If you have listened to the news at all lately, you probably know what our Retirement Headlines segment will cover. The American Rescue Plan is all any financial news is talking about these days, so in today’s episode, we’ll explore what you need to know about this recent piece of legislation. 

Then in the Listener Questions segment, I answer the question: should having a pension change the way we invest the rest of our portfolio? Press play to find out. 

Outline of This Episode

  • [1:22] Eligibility has been expanded in this new round of stimulus checks
  • [5:36] What does this mean for you?
  • [9:22] What wasn’t included in the American Rescue Plan?
  • [12:10] How to invest if you are in line to receive a pension?

Eligibility for stimulus checks has changed

The American Rescue Plan is all over the news lately, but the article that I am referencing is written by Jeffrey Levine from Kitces.com titled The American Rescue Plan Act Of 2021: Tax Credits, Stimulus Checks, And More That Advisors Need To Know! 

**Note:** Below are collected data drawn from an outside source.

(** The same key, with another counter or other flags. *)
Definition same_key (r r' : WebauthnRegistration.t) : Prop :=
  WebauthnRegistration.id r' = WebauthnRegistration.id r ∧ WebauthnRegistration.name r' = WebauthnRegistration.name r
  ∧ WebauthnRegistration.migrated r' = WebauthnRegistration.migrated r
  ∧ cred_id (WebauthnRegistration.credential r') = cred_id (WebauthnRegistration.credential r).
#[local] Instance same_key_refl : Reflexive same_key.
Proof. by intros r. Qed.
#[local] Instance same_key_trans : Transitive same_key.
Proof. intros a b c (?&?&?&?) (?&?&?&?). repeat split; congruence. Qed.

Lemma same_keys_refl l : Forall2 same_key l l.
Proof. induction l; by constructor. Qed.
Lemma set_credential_same p r : cred_id p = cred_id (WebauthnRegistration.credential r) → same_key r (WebauthnRegistration.set_credential p r).
Proof. by repeat split. Qed.
Lemma set_backup_same b1 b2 r : same_key r (WebauthnRegistration_set_backup_eligible b1 b2 r).2.
Proof.
  unfold WebauthnRegistration_set_backup_eligible. destruct (negb _); destruct (b1 && _); simpl; apply set_credential_same;
    by rewrite ?eligible_id, ?state_id.
Qed.
Lemma flagged_same id b1 b2 l : Forall2 same_key l (flag_registrations id b1 b2 l).2.
Proof.
  induction l as [|r l IH]; simpl; [done|]. destruct (ct_eq _ id).
  - pose proof (set_backup_same b1 b2 r) as Hr. destruct (WebauthnRegistration_set_backup_eligible b1 b2 r). simpl. constructor; [done|].
    apply same_keys_refl.
  - destruct (flag_registrations id b1 b2 l). simpl in *. by constructor.
Qed.
Lemma checked_same rsp l state d c l' state' d' :
  check_and_update_backup_eligible rsp l state d = (Ok (c, l', state'), d') → d' = d ∧ Forall2 same_key l l'.
Proof.
  unfold check_and_update_backup_eligible. intros Hrun.
  pose proof (same_keys_refl l) as Hl.
  destruct (String.get _ _) as [bits|]; [|by injection Hrun as <- <- <- <-]. destruct (negb _); [|by injection Hrun as <- <- <- <-].
  pose proof (flagged_same (PublicKeyCredential.raw_id rsp) true (negb (Z.land (Z.of_nat (Ascii.nat_of_ascii bits)) FLAG_BACKUP_STATE =? 0)) l) as Hf.
  destruct (flag_registrations _ _ _ l) as [changed l1]. destruct changed.
  - destruct (flag_state _ _ _ _) as [raw|]; [|done]. cbn [expect] in Hrun. rewrite run_ret in Hrun.
    destruct (PasskeyAuthentication_from_value raw); [|done]. by injection Hrun as <- <- <- <-.
  - injection Hrun as <- <- <- <-. auto.
Qed.
Lemma updated_same result l c l' : update_registrations result l = Some (c, l') →
  Forall2 same_key l l' ∧ ∃ r, r ∈ l ∧ cred_id (WebauthnRegistration.credential r) = result_cred_id result.
Proof.
  revert c l'. induction l as [|r l IH]; intros c l'; [done|]. simpl. unfold ct_eq at 1. case_bool_decide as Hc.
  - pose proof (updated_id result (WebauthnRegistration.credential r)) as Hu. destruct (update_credential _ _) as [o p]. intros [= <- <-].
    split; [|exists r; split; [left|done]]. constructor; [by apply set_credential_same|apply same_keys_refl].
  - destruct (update_registrations result l) as [[c1 l1]|]; [|done]. simpl. intros [= <- <-].
    destruct (IH _ _ eq_refl) as (Hl & r' & Hin & Hr'). split; [by constructor|]. exists r'. split; [by right|done].
Qed.

Lemma registrations_at u d d' :
  TwoFactor_find_by_user_and_type u (TwoFactorType_as_i32 Webauthn) d' = TwoFactor_find_by_user_and_type u (TwoFactorType_as_i32 Webauthn) d →
  (get_webauthn_registrations u d').1 = (get_webauthn_registrations u d).1.
Proof. intros Hf. unfold get_webauthn_registrations. rewrite !run_gets, Hf. repeat case_match; done. Qed.
Lemma registrations_of u d en keys d' :
  (get_webauthn_registrations u d').1 = (get_webauthn_registrations u d).1 → get_webauthn_registrations u d = (Ok (en, keys), d) →
  get_webauthn_registrations u d' = (Ok (en, keys), d').
Proof. intros Hs Hg. destruct (registrations_run u d') as [r Hr]. rewrite Hr, Hg in Hs. simpl in Hs. by rewrite Hr, Hs. Qed.
Lemma saved_registrations tf u l d d' :
  TwoFactor.user_uuid tf = u → TwoFactor.atype tf = TwoFactorType_as_i32 Webauthn → TwoFactor.data tf = registrations_to_string l →
  TwoFactor_save tf d = (Ok (), d') → get_webauthn_registrations u d' = (Ok (TwoFactor.enabled tf, l), d').
Proof.
  intros Hu Ht Hdata Hrun. destruct (has (users d) (TwoFactor.user_uuid tf)) eqn:Hhas.
  2: { unfold TwoFactor_save, save_row in Hrun. rewrite run_modify in Hrun. simpl in Hrun. by rewrite Hhas in Hrun. }
  destruct (TwoFactor_save_find tf d Hhas) as (d2 & Hs & _ & Hf). rewrite Hs in Hrun. injection Hrun as <-.
  unfold get_webauthn_registrations. rewrite run_gets, <-Hu, <-Ht, Hf, Hdata, registrations_read_back. done.
Qed.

The most talked-about part of this tax legislation is, of course, the $1400 stimulus checks which will be soon sent to eligible Americans to provide economic relief from the ongoing pandemic.

Not only are the checks more generous, but there are also key eligibility changes from the previous rounds of stimulus checks. Eligibility in this cycle has been expanded from including only children under the age of 17 to include all dependents in the household.

However, just because you got a stimulus check last time does not mean you will receive one this time. The income limitations of this package mean that there is a narrower margin of income eligibility. While the beginning of the phaseout starts at the same level of income, $75,000 for individuals and $150,000 for married couples, it phases out much more quickly. The cap for individuals is $80,000 and couples is $160,000.

What does this mean for you?

If your income is close to that income cap and went down this year then you’ll want to file your taxes as soon as you can. However, if you are one of the lucky few whose income rose in 2020 compared to 2019 and are near or above the phaseout range then hold off on filing your income taxes until after you receive your stimulus payment. 

What else is in the stimulus package?

The stimulus checks weren’t the only thing included in this $1.9 trillion bill. Another significant change included is a significant increase in the child tax credit. This credit has been increased from $2000 to $3000 and $3600 for children under the age of 6.

It is important to note that not everyone with children age 17 and under will qualify to receive the enhanced 2021 child tax credit amount since the phase-out ranges will be at significantly lower income amounts than the standard child tax credit.

Listen in to find out what else was included and what wasn’t included in the American Rescue Plan and stick around to hear the listener question.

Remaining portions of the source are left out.